## WHAT YOU HAVE TO DO
Out of the records below, copy all lines in which the word "Event" occurs.

## ENTRIES SUPPLIED
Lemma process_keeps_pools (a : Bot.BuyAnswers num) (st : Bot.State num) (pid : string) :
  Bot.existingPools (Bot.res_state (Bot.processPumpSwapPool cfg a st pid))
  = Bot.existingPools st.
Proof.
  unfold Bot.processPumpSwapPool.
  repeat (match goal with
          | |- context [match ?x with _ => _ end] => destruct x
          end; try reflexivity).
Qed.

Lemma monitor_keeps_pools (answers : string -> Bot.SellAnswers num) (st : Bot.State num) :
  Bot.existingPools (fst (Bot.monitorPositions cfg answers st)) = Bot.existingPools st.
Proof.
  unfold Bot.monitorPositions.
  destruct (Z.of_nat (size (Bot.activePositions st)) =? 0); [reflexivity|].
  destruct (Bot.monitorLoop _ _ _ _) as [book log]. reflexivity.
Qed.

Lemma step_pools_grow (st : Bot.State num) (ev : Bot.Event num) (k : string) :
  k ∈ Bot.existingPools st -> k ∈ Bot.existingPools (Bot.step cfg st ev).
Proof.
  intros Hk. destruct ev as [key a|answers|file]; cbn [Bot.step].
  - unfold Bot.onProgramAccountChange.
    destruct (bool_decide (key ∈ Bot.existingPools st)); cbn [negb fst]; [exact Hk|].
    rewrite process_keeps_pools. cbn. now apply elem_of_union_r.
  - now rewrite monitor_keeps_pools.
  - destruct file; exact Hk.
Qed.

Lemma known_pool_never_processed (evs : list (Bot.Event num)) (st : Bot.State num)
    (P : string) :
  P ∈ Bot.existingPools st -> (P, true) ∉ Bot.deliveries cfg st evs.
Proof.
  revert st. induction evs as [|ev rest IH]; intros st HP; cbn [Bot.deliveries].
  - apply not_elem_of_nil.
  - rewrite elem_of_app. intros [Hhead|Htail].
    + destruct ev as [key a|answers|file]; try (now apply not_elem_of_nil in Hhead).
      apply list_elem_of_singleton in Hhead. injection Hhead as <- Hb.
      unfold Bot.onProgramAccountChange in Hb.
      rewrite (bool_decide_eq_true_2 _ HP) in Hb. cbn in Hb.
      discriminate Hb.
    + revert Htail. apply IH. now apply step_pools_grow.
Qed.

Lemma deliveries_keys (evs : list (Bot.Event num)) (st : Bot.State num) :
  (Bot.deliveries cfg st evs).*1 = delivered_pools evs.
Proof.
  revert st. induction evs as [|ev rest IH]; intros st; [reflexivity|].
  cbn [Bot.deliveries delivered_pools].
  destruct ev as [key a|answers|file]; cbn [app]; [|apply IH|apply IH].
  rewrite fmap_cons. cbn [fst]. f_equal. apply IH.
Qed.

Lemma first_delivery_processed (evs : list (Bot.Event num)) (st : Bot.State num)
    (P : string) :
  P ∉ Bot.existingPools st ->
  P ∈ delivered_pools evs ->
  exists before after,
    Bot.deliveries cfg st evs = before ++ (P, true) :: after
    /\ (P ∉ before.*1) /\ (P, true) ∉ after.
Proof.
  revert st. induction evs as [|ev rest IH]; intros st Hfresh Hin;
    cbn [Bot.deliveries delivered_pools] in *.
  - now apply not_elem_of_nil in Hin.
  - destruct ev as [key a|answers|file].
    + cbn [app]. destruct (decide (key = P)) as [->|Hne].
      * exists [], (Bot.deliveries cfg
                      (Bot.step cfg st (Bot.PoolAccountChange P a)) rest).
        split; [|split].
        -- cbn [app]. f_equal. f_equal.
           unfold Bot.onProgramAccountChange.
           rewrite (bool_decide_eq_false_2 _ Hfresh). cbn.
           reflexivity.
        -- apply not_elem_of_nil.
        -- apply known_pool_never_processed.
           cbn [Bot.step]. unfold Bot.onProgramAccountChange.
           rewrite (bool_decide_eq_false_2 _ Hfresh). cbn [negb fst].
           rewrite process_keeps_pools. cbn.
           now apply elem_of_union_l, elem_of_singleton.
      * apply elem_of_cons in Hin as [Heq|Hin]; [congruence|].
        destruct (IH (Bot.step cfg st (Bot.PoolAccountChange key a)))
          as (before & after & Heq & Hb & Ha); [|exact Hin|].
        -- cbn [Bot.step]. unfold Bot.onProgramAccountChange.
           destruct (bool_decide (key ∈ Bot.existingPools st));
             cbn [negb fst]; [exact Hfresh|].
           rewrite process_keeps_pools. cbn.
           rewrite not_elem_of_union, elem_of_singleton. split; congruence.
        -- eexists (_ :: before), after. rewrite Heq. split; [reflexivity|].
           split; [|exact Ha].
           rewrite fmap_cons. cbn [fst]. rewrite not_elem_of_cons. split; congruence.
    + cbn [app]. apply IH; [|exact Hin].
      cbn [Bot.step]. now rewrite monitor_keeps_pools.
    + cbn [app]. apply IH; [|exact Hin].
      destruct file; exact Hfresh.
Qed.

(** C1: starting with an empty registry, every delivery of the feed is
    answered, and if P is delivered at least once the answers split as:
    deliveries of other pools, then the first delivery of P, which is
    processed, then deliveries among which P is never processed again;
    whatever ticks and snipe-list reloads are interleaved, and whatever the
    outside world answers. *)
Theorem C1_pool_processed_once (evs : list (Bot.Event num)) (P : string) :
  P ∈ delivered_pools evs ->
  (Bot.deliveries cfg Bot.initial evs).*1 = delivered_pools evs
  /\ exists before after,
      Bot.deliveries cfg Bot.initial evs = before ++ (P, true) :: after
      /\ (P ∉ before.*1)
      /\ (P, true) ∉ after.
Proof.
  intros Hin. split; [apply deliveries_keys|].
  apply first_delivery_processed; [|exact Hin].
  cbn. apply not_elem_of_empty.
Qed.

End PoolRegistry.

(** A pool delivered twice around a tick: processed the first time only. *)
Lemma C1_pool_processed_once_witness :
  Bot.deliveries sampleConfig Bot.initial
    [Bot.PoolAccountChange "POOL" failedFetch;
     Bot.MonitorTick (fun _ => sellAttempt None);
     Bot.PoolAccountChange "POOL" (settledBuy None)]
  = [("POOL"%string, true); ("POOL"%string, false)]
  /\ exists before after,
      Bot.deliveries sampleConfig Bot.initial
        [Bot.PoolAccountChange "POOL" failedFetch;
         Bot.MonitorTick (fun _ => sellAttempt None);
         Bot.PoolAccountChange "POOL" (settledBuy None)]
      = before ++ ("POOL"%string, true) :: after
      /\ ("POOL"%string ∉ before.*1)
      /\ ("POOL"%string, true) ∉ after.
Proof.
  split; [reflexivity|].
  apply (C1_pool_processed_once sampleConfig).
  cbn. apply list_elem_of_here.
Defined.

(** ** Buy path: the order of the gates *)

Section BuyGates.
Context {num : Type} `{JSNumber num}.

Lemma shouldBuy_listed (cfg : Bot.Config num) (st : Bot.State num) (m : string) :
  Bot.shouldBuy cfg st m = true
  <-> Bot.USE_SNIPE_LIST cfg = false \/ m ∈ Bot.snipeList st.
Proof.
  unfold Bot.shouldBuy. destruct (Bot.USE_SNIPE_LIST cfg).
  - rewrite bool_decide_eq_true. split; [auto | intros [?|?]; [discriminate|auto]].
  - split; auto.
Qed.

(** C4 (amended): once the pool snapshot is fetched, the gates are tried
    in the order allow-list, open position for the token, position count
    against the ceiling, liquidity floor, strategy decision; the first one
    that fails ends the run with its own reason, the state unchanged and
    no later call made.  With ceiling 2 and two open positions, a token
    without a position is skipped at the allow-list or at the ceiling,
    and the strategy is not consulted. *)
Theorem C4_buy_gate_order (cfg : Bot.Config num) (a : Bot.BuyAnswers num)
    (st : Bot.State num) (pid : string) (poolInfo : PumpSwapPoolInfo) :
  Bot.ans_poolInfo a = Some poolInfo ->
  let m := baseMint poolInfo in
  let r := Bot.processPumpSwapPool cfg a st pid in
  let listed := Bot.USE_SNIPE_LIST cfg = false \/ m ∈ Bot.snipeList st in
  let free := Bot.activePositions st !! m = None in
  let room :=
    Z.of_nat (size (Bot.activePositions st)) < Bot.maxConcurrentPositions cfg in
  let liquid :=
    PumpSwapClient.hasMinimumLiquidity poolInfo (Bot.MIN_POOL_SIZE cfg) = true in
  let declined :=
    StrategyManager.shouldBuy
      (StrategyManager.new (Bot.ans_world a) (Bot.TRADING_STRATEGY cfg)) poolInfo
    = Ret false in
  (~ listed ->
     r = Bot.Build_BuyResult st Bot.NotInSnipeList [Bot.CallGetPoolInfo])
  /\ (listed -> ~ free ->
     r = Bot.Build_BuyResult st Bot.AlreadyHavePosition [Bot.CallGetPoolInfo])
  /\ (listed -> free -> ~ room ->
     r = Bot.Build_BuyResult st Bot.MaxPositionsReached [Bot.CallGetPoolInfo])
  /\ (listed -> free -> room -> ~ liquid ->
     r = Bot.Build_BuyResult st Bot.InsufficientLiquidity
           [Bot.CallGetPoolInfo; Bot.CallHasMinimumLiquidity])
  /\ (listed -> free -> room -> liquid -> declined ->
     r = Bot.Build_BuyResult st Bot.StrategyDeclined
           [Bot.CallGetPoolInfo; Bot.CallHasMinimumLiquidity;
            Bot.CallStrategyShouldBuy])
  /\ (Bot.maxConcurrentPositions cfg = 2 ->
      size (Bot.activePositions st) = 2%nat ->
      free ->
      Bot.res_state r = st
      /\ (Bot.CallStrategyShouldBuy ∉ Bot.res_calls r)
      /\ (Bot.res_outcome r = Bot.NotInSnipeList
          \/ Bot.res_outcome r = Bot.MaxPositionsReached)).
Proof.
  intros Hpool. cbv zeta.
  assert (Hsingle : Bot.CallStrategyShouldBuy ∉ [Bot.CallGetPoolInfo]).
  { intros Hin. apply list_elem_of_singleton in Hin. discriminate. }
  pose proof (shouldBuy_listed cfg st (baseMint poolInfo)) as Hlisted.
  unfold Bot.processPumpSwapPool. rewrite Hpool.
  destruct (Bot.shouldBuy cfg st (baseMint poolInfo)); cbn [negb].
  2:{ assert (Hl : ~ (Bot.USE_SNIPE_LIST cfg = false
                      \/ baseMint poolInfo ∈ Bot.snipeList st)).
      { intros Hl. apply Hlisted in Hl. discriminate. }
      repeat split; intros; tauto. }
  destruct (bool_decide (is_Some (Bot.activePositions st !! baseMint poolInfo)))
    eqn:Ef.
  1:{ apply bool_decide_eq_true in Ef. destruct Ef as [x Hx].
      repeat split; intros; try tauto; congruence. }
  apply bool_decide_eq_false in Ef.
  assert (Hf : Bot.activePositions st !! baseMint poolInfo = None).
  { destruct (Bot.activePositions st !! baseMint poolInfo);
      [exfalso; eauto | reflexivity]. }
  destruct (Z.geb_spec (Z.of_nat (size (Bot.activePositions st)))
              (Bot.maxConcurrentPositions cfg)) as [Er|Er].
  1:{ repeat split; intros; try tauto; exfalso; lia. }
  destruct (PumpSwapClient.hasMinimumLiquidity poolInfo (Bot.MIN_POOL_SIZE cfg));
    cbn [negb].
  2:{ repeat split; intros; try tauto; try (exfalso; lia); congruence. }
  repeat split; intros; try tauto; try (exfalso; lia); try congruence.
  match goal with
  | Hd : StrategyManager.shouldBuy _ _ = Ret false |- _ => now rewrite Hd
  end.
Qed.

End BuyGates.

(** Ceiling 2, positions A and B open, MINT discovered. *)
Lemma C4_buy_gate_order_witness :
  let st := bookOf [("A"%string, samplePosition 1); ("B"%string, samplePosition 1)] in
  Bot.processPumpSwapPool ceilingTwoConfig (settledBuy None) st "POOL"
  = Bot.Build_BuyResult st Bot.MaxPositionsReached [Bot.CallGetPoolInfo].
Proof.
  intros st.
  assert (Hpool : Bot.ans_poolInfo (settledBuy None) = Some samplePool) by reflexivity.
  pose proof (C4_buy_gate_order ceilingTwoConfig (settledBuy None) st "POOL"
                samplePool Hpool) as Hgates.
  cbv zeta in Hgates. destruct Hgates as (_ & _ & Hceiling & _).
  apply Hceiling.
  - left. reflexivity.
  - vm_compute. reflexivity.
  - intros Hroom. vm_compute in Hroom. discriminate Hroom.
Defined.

## OUTPUT BELOW
Lemma step_pools_grow (st : Bot.State num) (ev : Bot.Event num) (k : string) :
Lemma known_pool_never_processed (evs : list (Bot.Event num)) (st : Bot.State num)
Lemma deliveries_keys (evs : list (Bot.Event num)) (st : Bot.State num) :
Lemma first_delivery_processed (evs : list (Bot.Event num)) (st : Bot.State num)
Theorem C1_pool_processed_once (evs : list (Bot.Event num)) (P : string) :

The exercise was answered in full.